My point (I think) is that watching my daughter, a usually goofy, carefree kid, reduced to a weepy mess by an ear infection reminded me that we need to go easy on ourselves when we’re sick.  Especially when it lasts a long time.  I used to know the feeling of being sick when it came and went – I’d realise I was coming down with something and recognise that I needed to quiet the negative monkey brain chattering away because I knew that I’d feel differently when I recovered.  But what do we do when that illness lasts for a long time and you start to forget what your usual pattern of thinking is?

You have to remind yourself.  That’s what.  I don’t normally go in for positive affirmations like you’re enough and you’re worth it.  Nothing wrong with them, they just don’t do it for me.  I try to remind myself in small ways what I used to be like and do.

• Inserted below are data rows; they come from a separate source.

(* ===== verification/GcRace.v ===== *)
(** * Writers and a collector, interleaved

    Clients share one metadata store, one chunk store and one underlying file
    system, and their calls interleave.  [step] is such a system: any number
    of writers ([write_at], [setattr]), one collector
    ([run_concurrent_gc_pass]), metadata requests of anybody else and changes
    of the underlying file system; operations begin, and stop half-way, at
    any time.  [safe] is a rely-guarantee judgement on the calls of one
    operation.  The result is that a chunk which some file refers to is never
    deleted. *)

From S2P Require Import Prelude Types Bytes Extents Keys ChunkStore Ufs MetaDb Namespace NamespaceInv.
From S2P Require Import Evolve InodeData Gc GcInv Membership Ledger Apply HeedStore MetaStore Client.
From S2P Require Import ClientIo ClientFlush ApplyInv Calm Programs.

Local Open Scope N_scope.

(** ** The chunks of an edited manifest *)

Definition has_chunk (t : ExtentTree) (c : ChunkId) : Prop := ∃ o n, Local o n c ∈ iter t.

Lemma elem_of_local_chunks m c : c ∈ local_chunks m ↔ has_chunk (m_extents m) c.
Proof.
  unfold local_chunks, has_chunk. rewrite list_elem_of_omap. split.
  - intros (e&He&Hc). destruct e as [o n ch|]; simplify_eq. eauto.
  - intros (o&n&He). by exists (Local o n c).
Qed.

Letting the thoughts out of the box

In a recent spate of spring cleaning, or more accurately ‘any-season minimising’ the amount of stuff I have, I opened a box that I had assumed contained baby clothes.  I knew I’d had trouble with the idea of throwing away my daughters clothes from her first year.  As she’s grown the clothes have become less important but the little tiny baby dresses and jump-suits really captured my heart, and even though I was fairly certain I would not have another child, I couldn’t bring myself to give them away.

So opening this box was a surprise when I realised it contained all of the clothes that I’d worn whilst pregnant and the 6 months or so after while my body adjusted.  Stretchy trousers, large t-shirts, loose dresses and so many tank tops.  Special feeding tops with removable inserts, clips to allow discreet access, hardly worn soft bras, the top I was wearing when I tried to share a difficult memory with the baby’s father and he was more interested in something (anything!) else.  And the giant pairs of underwear.  Specifically bought high-waisted to be sure not to aggravate the c-section wound.  All of it in the softest of cottons, as if my body had been unable to tolerate anything harder.  I found the wrist guards I’d had to wear at nighttime when I developed painful carpal tunnel in my wrists.  I found an opened box of breast pads, some tiny nappies and clothes that weren’t even maternity wear but that I had spent a lot of time in whilst pregnant.

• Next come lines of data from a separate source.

(** A repair brings a chunk back to every replica.  When [repair] succeeds
    all replicas return the chunk, the health it reports is the one of the
    new state, and no other chunk changes; when no replica has the chunk it
    is refused and nothing changes. *)
Theorem repair_restores s id r s' :
  rs_wf s → (∀ data, get s id = Ok data → Forall (λ r, rp_room r data) (rs_replicas s)) →
  repair id s = (r, s') →
  rs_wf s' ∧
  (∀ id', id' ≠ id → get s' id' = get s id' ∧ health s' id' = health s id') ∧
  match r with
  | Ok h => h = health s' id ∧ rh_healthy h = rh_total h ∧ (∃ data, get s' id = Ok data ∧ hash data = id)
  | Err _ => (∀ data, get s id ≠ Ok data) → s' = s
  end.
Proof.
  intros [Hwf Hreq] Hroom H. unfold repair in H.
  destruct (get s id) as [data|e] eqn:Hget.
  2: { unfold mbind, txn_bind in H. rewrite Hget in H. injection H as <- <-. by split_and!. }
  erewrite txn_bind_ok in H by (by rewrite Hget).
  assert (hash data = id) as Hid.
  { destruct (get_loop_Ok _ _ _ _ _ Hget) as (r0&Hr0&Hg0). eapply rp_get_law; [|exact Hg0]. by eapply Forall_forall. }
  assert (Forall (λ r, rp_wf r ∧ rp_room r data) (rs_replicas s)) as HQ by (apply Forall_and; split; auto).
  destruct (for_replicas (repair_replica id data) (rs_replicas s)) as [a l'] eqn:Hl.
  assert (Forall2 (kept id) (rs_replicas s) l') as Hk.
  { eapply (for_replicas_kept (λ r, rp_wf r ∧ rp_room r data)); [by intros ? [? _]| |exact HQ|exact Hl]. intros ? ? ? [??] ?. rewrite <-Hid in *. by eapply repair_replica_run. }
  set (s1 := mkReplicatedChunkStore l' (rs_required s)).
  assert (on_replicas (repair_replica id data) s = (a, s1)) as Hon by (unfold on_replicas; by rewrite Hl).
  assert (rs_wf s1) as Hwf1.
  { split; cbn; [by eapply kept_wf|]. by rewrite <-(Forall2_length _ _ _ Hk). }
  assert (∀ id', id' ≠ id → get s1 id' = get s id' ∧ health s1 id' = health s id') as Hothers.
  { by apply kept_others. }
  destruct a as [[]|e].
  2: { unfold mbind, txn_bind in H. rewrite Hon in H. injection H as <- <-. split_and!; [done..|]. naive_solver. }
  assert (Forall (holds id) l') as Hall.
  { eapply (for_replicas_ok (λ r, rp_wf r ∧ rp_room r data)); [|exact HQ|exact Hl]. intros ? ? [??] ?. rewrite <-Hid in *. by eapply repair_replica_run. }
  erewrite txn_bind_ok in H by exact Hon. erewrite txn_bind_ok in H by done.
  assert (rh_healthy (health s1 id) = length l') as Hh.
  { cbn. by rewrite filter_all by (by rewrite Forall_forall in Hall). }
  destruct (negb (writable _)) eqn:Hw; injection H as <- <-; (split; [done|split; [done|]]); [naive_solver|].
  split_and!; [done|done|]. destruct l' as [|r0 l'].
  - cbn in Hwf1. destruct Hwf1 as [_ Hz]. cbn in Hz. lia.
  - apply Forall_cons in Hall as [H0 _]. cbn. unfold get. cbn. destruct (rp_get r0 id) eqn:Hr0; [|done].
    eexists. split; [done|]. eapply rp_get_law; [|done]. destruct Hwf1 as [Hwf1 _].
    by apply Forall_cons in Hwf1 as [? _].
Qed.
End replicated.

(** ** Replicas that do not fail

    Any chunk store is a replica.  Over such replicas a replicated store is a
    chunk store again, so that everything proved of the clients of a chunk
    store holds with replication; and deleting target by target, as the
    garbage collector does, removes no other chunk. *)

#[export] Instance store_replica {hash St} `{!ChunkStore hash St} : Replica hash St.
Proof.
  refine {|
    rp_put := cs_put; rp_get := cs_get; rp_delete := cs_delete; rp_list := cs_list;
    rp_wf := cs_wf; rp_room := cs_room; rp_get_law := cs_get_law
  |}.
  - intros s data r s' Hwf Hroom H. destruct (cs_put_law _ _ Hwf Hroom) as (s1&Hput&?&?&?).
    rewrite Hput in H. by injection H as <- <-.
  - intros s id r s' Hwf H. destruct (cs_delete_law _ id Hwf) as (s1&Hdel&?&?&?).
    rewrite Hdel in H. by injection H as <- <-.
  - intros s l Hwf H. destruct (cs_list_law _ Hwf) as (l1&Hl&?). rewrite Hl in H. by injection H as <-.
Defined.

Section stores.
Context {hash : bytes → ChunkId} {St : Type} `{!ChunkStore hash St}.
Abbreviation Rs := (ReplicatedChunkStore St).

Lemma put_loop_all data index l :
  Forall cs_wf l → Forall (λ r, cs_room r data) l →
  ∃ l', put_loop (hash data) data index l = (l', length l, []) ∧
    Forall (λ r, cs_get r (hash data) = Ok data) l'.
Proof.
  intros Hwf. revert index. induction Hwf as [|r l Hr _ IH]; intros index Hroom; [by exists []|].
  apply Forall_cons in Hroom as [Hrr Hroom]. destruct (cs_put_law _ _ Hr Hrr) as (r'&Hput&_&Hg&_).
  destruct (IH (index + 1) Hroom) as (l'&Hl&Hall). exists (r' :: l'). cbn. rewrite Hput, Hl, N.eqb_refl.
  split; [done|by constructor].
Qed.

Lemma replicated_put_law (s : Rs) data :
  rs_wf s → Forall (λ r, cs_room r data) (rs_replicas s) →
  ∃ s', put data s = (Ok (hash data), s') ∧ rs_wf s' ∧ get s' (hash data) = Ok data ∧
        ∀ id, id ≠ hash data → get s' id = get s id.
Proof.
  intros [Hwf Hreq] Hroom. destruct (put_loop_all data 0 _ Hwf Hroom) as (l'&Hl&Hall).
  destruct (put_loop_spec data 0 _ _ _ _ Hwf Hroom Hl) as (Hk&_&_).
  exists (mkReplicatedChunkStore l' (rs_required s)).
  assert (length l' = length (rs_replicas s)) as Hlen by (symmetry; by eapply Forall2_length).
  split_and!.
  - unfold put, put_replicated, mbind, txn_bind. rewrite Hl. cbv beta iota zeta. cbn [rs_required].
    destruct (Nat.ltb_spec (length (rs_replicas s)) (rs_required s)); [lia|done].
  - split; [by apply (kept_wf _ _ _ Hk)|]. cbn. by rewrite Hlen.
  - destruct l' as [|r l']; cbn in Hlen; [lia|]. apply Forall_cons in Hall as [Hr _].
    unfold get. cbn. by rewrite Hr.
  - intros id Hid. by apply (kept_others _ s l' Hk).
Qed.

Lemma for_replicas_delete id l :
  Forall cs_wf l → ∃ l', for_replicas (cs_delete id) l = (Ok tt, l') ∧ Forall (λ r, ∃ e, cs_get r id = Err e) l'.
Proof.
  induction 1 as [|r l Hr _ (l'&Hl&Hall)]; [by exists []|].
  destruct (cs_delete_law _ id Hr) as (r'&Hdel&_&Hg&_). exists (r' :: l'). cbn. rewrite Hdel, Hl.
  split; [done|by constructor].
Qed.

Lemma get_loop_none id index l errors :
  Forall (λ r : St, ∃ e, cs_get r id = Err e) l → ∃ e, get_loop id index l errors = Err e.
Proof.
  intros H. revert index errors. induction H as [|r l [e Hr] _ IH]; intros index errors; [by eexists|].
  cbn. rewrite Hr. apply IH.
Qed.

Lemma delete_kept id l r l' :
  Forall cs_wf l → for_replicas (cs_delete id) l = (r, l') → Forall2 (kept id) l l'.
Proof.
  intros Hwf H. eapply (for_replicas_kept cs_wf); [done| |done|done].
  intros s a s' Hs Hd. destruct (rp_delete_law (Replica := store_replica) s id a s' Hs Hd) as (?&?&_). by split.
Qed.

Lemma replicated_delete_law (s : Rs) id :
  rs_wf s → ∃ s', delete id s = (Ok tt, s') ∧ rs_wf s' ∧ (∃ e, get s' id = Err e) ∧
                  ∀ id', id' ≠ id → get s' id' = get s id'.
Proof.
  intros [Hwf Hreq]. destruct (for_replicas_delete id _ Hwf) as (l'&Hl&Hall).
  assert (Hk := delete_kept _ _ _ _ Hwf Hl).
  exists (mkReplicatedChunkStore l' (rs_required s)). split_and!.
  - unfold delete, on_replicas. cbn [rp_delete store_replica]. by rewrite Hl.
  - split; [by apply (kept_wf _ _ _ Hk)|]. cbn. by rewrite <-(Forall2_length _ _ _ Hk).
  - by apply get_loop_none.
  - intros id' Hid. by apply (kept_others _ s l' Hk).
Qed.

Lemma list_replicas (l : list St) :
  Forall cs_wf l → ∃ ls, mapM cs_list l = Ok ls ∧
    ∀ id, id ∈ concat ls ↔ ∃ r, r ∈ l ∧ is_ok (cs_get r id) = true.
Proof.
  induction 1 as [|r l Hr _ (ls&Hls&Hin)].
  { exists []. split; [done|]. intros id. cbn. rewrite elem_of_nil. split; [done|]. intros (?&?%elem_of_nil&_). done. }
  destruct (cs_list_law _ Hr) as (l0&Hl0&Hin0). exists (l0 :: ls). cbn. rewrite Hl0. cbn. rewrite Hls.
  split; [done|]. intros id. rewrite elem_of_app, Hin, Hin0. setoid_rewrite elem_of_cons.
  assert ((∃ data, cs_get r id = Ok data) ↔ is_ok (cs_get r id) = true) as ->.
  { destruct (cs_get r id); cbn; naive_solver. }
  naive_solver.
Qed.

Lemma replicated_list_law (s : Rs) :
  rs_wf s → ∃ l, list_chunks s = Ok l ∧ ∀ id, id ∈ l ↔ ∃ data, get s id = Ok data.
Proof.
  intros [Hwf _]. destruct (list_replicas _ Hwf) as (ls&Hls&Hin). eexists. split.
  { unfold list_chunks. cbn [rp_list store_replica]. by rewrite Hls. }
  intros id. rewrite elem_of_sort_dedup, Hin. split.
  - intros (r&Hr&Hh). by eapply (get_loop_holds id 0 _ []).
  - intros (data&(r&Hr&Hg)%get_loop_Ok). exists r. cbn in Hg. by rewrite Hg.
Qed.

Lemma replicated_get_law (s : Rs) id data : rs_wf s → get s id = Ok data → hash data = id.
Proof.
  intros [Hwf _] (r&Hr&Hg)%get_loop_Ok. eapply cs_get_law; [|exact Hg]. by eapply Forall_forall.
Qed.

#[export] Instance replicated_chunk_store : ChunkStore hash Rs := {
  cs_put := put; cs_get := get; cs_delete := delete; cs_list := list_chunks;
  cs_wf := rs_wf;
  cs_room s data := Forall (λ r, cs_room r data) (rs_replicas s);
  cs_put_law := replicated_put_law;
  cs_get_law := replicated_get_law;
  cs_delete_law := replicated_delete_law;
  cs_list_law := replicated_list_law
}.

And then I remembered putting it all there.  I had wanted to close the lid on that time, separate all the clothes from my other ones and stop seeing them everyday.  The box was a capsule in time, like I had rampaged through my room and confiscated everything that had a hint of the hard times.  It was a way to shut it all up and put away those thoughts that came with it, the ones of inadequacy, the ones that said maybe you should have done this or spoke of failure.  But I didn’t know this at the time.  It only occurred to me as I took in the contents of the box and the memories came flooding back.  What power a t-shirt can be – a reminder of a time in life.

Now, I have placed all but 2 of the tops back in the box and tomorrow I’ll drop it all off at the Salvo’s and they can send them to someone who needs them, and will hopefully create happy memories with them.  I’ll most likely end up taking the 2 tops as well, perhaps not the undies tho?  I’ve just realised I put the undies all back in the box too!  I really don’t think I saved them because I thought I would use them again, they were just part of the whole deal, guilt by association and I think I just packaged it all up and put it away so as not to think about it anymore.

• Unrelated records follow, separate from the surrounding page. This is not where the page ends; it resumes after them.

Definition raft_fail_flush_conflict (expected_generation : N) (inode : InodeId) (flush_id : FlushId)
    (error : string) : txn S FluxError Inode :=
  raft_method map_inode (Some rid)
    (FailFlushConflict expected_generation inode flush_id error).

Definition raft_begin_gc (lease_id : GcLeaseId) : txn S FluxError GcPlan :=
  raft_method map_gc_plan (Some rid)
    (BeginGc lease_id).

Definition raft_finish_gc (lease_id : GcLeaseId) : txn S FluxError unit :=
  raft_method map_empty (Some rid)
    (FinishGc lease_id).

Definition raft_import_external_with_id (op_id : RequestOpId) (expected_parent_generation : option N)
    (parent : InodeId) (name : string) (inode : Inode) (manifest : option Manifest) : txn S FluxError Inode :=
  raft_method map_inode (Some op_id)
    (ImportExternal parent name inode manifest expected_parent_generation).

Definition raft_unlink_cas (expected_parent_generation : option N) (parent : InodeId) (name : string) : txn S FluxError unit :=
  raft_method map_empty (Some rid)
    (Unlink parent name expected_parent_generation).

Definition raft_open_inode (session_id : string) (inode : InodeId) : txn S FluxError unit :=
  raft_method map_empty (Some rid)
    (OpenInode session_id inode).

Definition raft_close_inode (session_id : string) (inode : InodeId) : txn S FluxError unit :=
  raft_method map_empty (Some rid)
    (CloseInode session_id inode).

Definition raft_recover_session (session_id : string) : txn S FluxError unit :=
  raft_method map_empty (Some rid)
    (RecoverSession session_id).

Definition raft_rmdir_cas (expected_parent_generation : option N) (parent : InodeId) (name : string) : txn S FluxError unit :=
  raft_method map_empty (Some rid)
    (Rmdir parent name expected_parent_generation).

Definition raft_link_cas (expected_new_parent_generation : option N) (inode new_parent : InodeId)
    (new_name : string) : txn S FluxError Inode :=
  raft_method map_inode (Some rid)
    (Link inode new_parent new_name expected_new_parent_generation).

Definition raft_set_xattr_cas (expected_generation : N) (inode : InodeId) (name : string)
    (value : bytes) (mode : XattrSetMode) : txn S FluxError Inode :=
  raft_method map_inode (Some rid)
    (SetXattr expected_generation inode name value mode).

Definition raft_remove_xattr_cas (expected_generation : N) (inode : InodeId) (name : string) : txn S FluxError Inode :=
  raft_method map_inode (Some rid)
    (RemoveXattr expected_generation inode name).

Definition raft_rename_cas (expected_old_parent_generation : option N) (old_parent : InodeId)
    (old_name : string) (expected_new_parent_generation : option N) (new_parent : InodeId)
    (new_name : string) (no_replace : bool) : txn S FluxError Inode :=
  raft_method map_inode (Some rid)
    (Rename old_parent old_name expected_old_parent_generation new_parent new_name
       expected_new_parent_generation no_replace).

End methods.

(** ** Databases with the same data

    The ledger of answered requests and the applied markers are bookkeeping
    of the replicated path.  Two databases that differ only there are [≡d],
    and every operation of the store is blind to the difference. *)

Definition erase (d : Db) : Db := upd_client_requests (λ _, ∅) (upd_sm_meta (λ _, None) d).
Definition same_data : relation Db := λ d d', erase d = erase d'.
Infix "≡d" := same_data (at level 70).

#[export] Instance same_data_equiv : Equivalence same_data.
Proof.
  unfold same_data. split.
  - by intros d.
  - by intros d d' ->.
  - by intros d1 d2 d3 -> ->.
Qed.

#[export] Instance ledger_same f : Proper (same_data ==> same_data) (upd_client_requests f).
Proof. intros d d' H. exact H. Qed.

Lemma upd_ledger_same f d : upd_client_requests f d ≡d d.
Proof. done. Qed.
Lemma upd_sm_same f d : upd_sm_meta f d ≡d d.
Proof. done. Qed.

Definition blind {A} (m : M A) : Prop := ∀ d, m (erase d) = ((m d).1, erase (m d).2).

Lemma blind_same {A} (m : M A) d d' :
  blind m → d ≡d d' → (m d).1 = (m d').1 ∧ (m d).2 ≡d (m d').2.
Proof.
  intros Hm Hd. unfold same_data in *.
  assert (H := Hm d). rewrite Hd, Hm in H. apply pair_equal_spec in H as [H1 H2]. auto.
Qed.

Lemma blind_bind {A B} (m : M A) (k : A → M B) :
  blind m → (∀ a, blind (k a)) → blind (m ≫= k).
Proof.
  intros Hm Hk d. unfold mbind, txn_bind. rewrite Hm.
  destruct (m d) as [[a|e] d']; cbn -[erase]; [apply Hk|done].
Qed.

Lemma blind_for_each {A} (f : A → M unit) l : (∀ x, blind (f x)) → blind (for_each f l).
Proof. intros Hf. induction l as [|x l IH]; [done|]. cbn. by apply blind_bind. Qed.

Lemma blind_when b m : blind m → blind (when b m).
Proof. by destruct b. Qed.

Lemma blind_gets {A} (f : Db → A) : (∀ d, f (erase d) = f d) → blind (gets f).
Proof. intros Hf d. unfold gets. by rewrite Hf. Qed.

Lemma blind_reads {A} (f : Db → Result A) : (∀ d, f (erase d) = f d) → blind (reads f).
Proof. intros Hf d. unfold reads. by rewrite Hf. Qed.

Lemma blind_modify f : (∀ d, f (erase d) = erase (f d)) → blind (modify f).
Proof. intros Hf d. unfold modify. by rewrite Hf. Qed.

Lemma blind_respond {A} (m : M A) ok : blind m → blind (respond m ok).
Proof. intros Hm d. unfold respond, try_catch. rewrite Hm. by destruct (m d) as [[a|e] d']. Qed.

Create HintDb blind.
#[export] Hint Resolve blind_for_each blind_when : blind.
#[export] Hint Extern 1 (blind (gets _)) => apply blind_gets; reflexivity : blind.
#[export] Hint Extern 1 (blind (reads _)) => apply blind_reads; reflexivity : blind.
#[export] Hint Extern 1 (blind (modify _)) => apply blind_modify; reflexivity : blind.
#[export] Hint Extern 1 (blind (mret _)) => intros ?; reflexivity : blind.
#[export] Hint Extern 1 (blind (throw _)) => intros ?; reflexivity : blind.
#[export] Hint Extern 1 (blind (lift _)) => intros ?; reflexivity : blind.
#[export] Hint Extern 1 (blind (fail_if _ _)) => intros ?; reflexivity : blind.

(** One pass over the structure of an operation. *)
Ltac blinded :=
  repeat first
    [ progress intros
    | solve [auto with blind nocore]
    | apply blind_bind
    | apply blind_for_each
    | apply blind_when
    | match goal with
      | |- blind (match ?x with _ => _ end) => destruct x
      | |- blind (let '(_, _) := ?x in _) => destruct x
      end ].

Lemma rows_blind :
  (∀ id, blind (get_inode_raw id)) ∧ (∀ i, blind (put_inode_raw i)) ∧
  (∀ k, blind (get_dentry k)) ∧ blind alloc_inode ∧ blind alloc_manifest_id ∧
  (∀ m, blind (put_manifest_in_txn m)) ∧
  (∀ i, blind (next_generation i)) ∧ (∀ t, blind (reservation_in_txn t)) ∧
  (∀ r, blind (put_reservation_in_txn r)) ∧ (∀ t, blind (abort_reservation_in_txn t)) ∧
  (∀ t, blind (put_tombstone_in_txn t)) ∧ (∀ k c, blind (put_dentry k c)) ∧
  (∀ k, blind (delete_dentry k)) ∧ (∀ c, blind (find_tombstone c)).
Proof.
  unfold get_inode_raw, put_inode_raw, get_dentry, alloc_inode, put_manifest_in_txn,
    alloc_manifest_id, next_generation, reservation_in_txn, put_reservation_in_txn,
    abort_reservation_in_txn, put_tombstone_in_txn, put_dentry, delete_dentry, find_tombstone.
  split_and!; blinded.
Qed.

Ltac blind_op :=
  pose proof rows_blind as (?&?&?&?&?&?&?&?&?&?&?&?&?&?); blinded; eauto with blind nocore.

Lemma plan_chunks_blind d l live : plan_chunks (erase d) l live = plan_chunks d l live.
Proof.
  revert live. induction l as [|m l IH]; intros live; [done|]. cbn [plan_chunks].
  change (manifests (erase d)) with (manifests d).
  destruct (manifests d !! m); cbn; [apply IH|done].
Qed.

Lemma gc_plan_blind d lease : gc_plan (erase d) lease = gc_plan d lease.
Proof.
  unfold gc_plan. change (active_manifests (erase d)) with (active_manifests d).
  by rewrite plan_chunks_blind.
Qed.

Lemma scan_children_blind d cand children pending :
  scan_children (erase d) cand children pending = scan_children d cand children pending.
Proof.
  revert pending. induction children as [|c children IH]; intros pending; [done|].
  cbn [scan_children]. destruct (c =? cand); [done|].
  change (inodes (erase d)) with (inodes d). destruct (inodes d !! c); cbn -[erase]; [apply IH|done].
Qed.

Lemma descend_blind fuel d cand pending visited :
  descend fuel (erase d) cand pending visited = descend fuel d cand pending visited.
Proof.
  revert pending visited. induction fuel as [|fuel IH]; intros [|dir pending] visited; [done..|].
  cbn [descend]. change (dir_entries (erase d) dir) with (dir_entries d dir).
  rewrite scan_children_blind, IH. case_bool_decide; [done|].
  destruct (scan_children _ _ _ _) as [[p|]|]; [apply IH|done..].
Qed.

Lemma descendant_blind d a c : inode_is_descendant (erase d) a c = inode_is_descendant d a c.
Proof.
  unfold inode_is_descendant. change (descend_fuel (erase d)) with (descend_fuel d).
  by rewrite descend_blind.
Qed.
#[export] Hint Extern 1 (blind (reads _)) => apply blind_reads; intros; apply gc_plan_blind : blind.
#[export] Hint Extern 1 (blind (reads _)) => apply blind_reads; intros; apply descendant_blind : blind.

Lemma bump_blind t p e : blind (load_and_bump_parent_dir t p e).
Proof. unfold load_and_bump_parent_dir. blind_op. Qed.
Lemma delete_inode_blind id : blind (delete_inode_in_txn id).
Proof. unfold delete_inode_in_txn. blind_op. Qed.
Lemma install_clean_blind i fl it pub : blind (install_clean i fl it pub).
Proof. unfold install_clean. blind_op. Qed.
Lemma sweep_blind active l lv rm : blind (sweep_manifests active l lv rm).
Proof. revert lv rm. induction l as [|[id m] l IH]; simpl; blind_op. Qed.
#[export] Hint Resolve bump_blind delete_inode_blind install_clean_blind sweep_blind : blind.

Does this have anything to do with being chronically ill?  No, and yes.  I suspect it’s a common trick of the mind to package ‘stuff’ together – events, reasons, repercussions – and hide the thoughts away.  Something I’ve been doing lately is trying to catch my thoughts and assumptions and asking if they’re true.  I can’t do that… well really, can’t I? Letting the thoughts out of the box and checking what’s marked on the box to see if it needs updating.  It takes some time to hear your thoughts, and lots of energy to question them.  I can see why I put all those clothes away till now.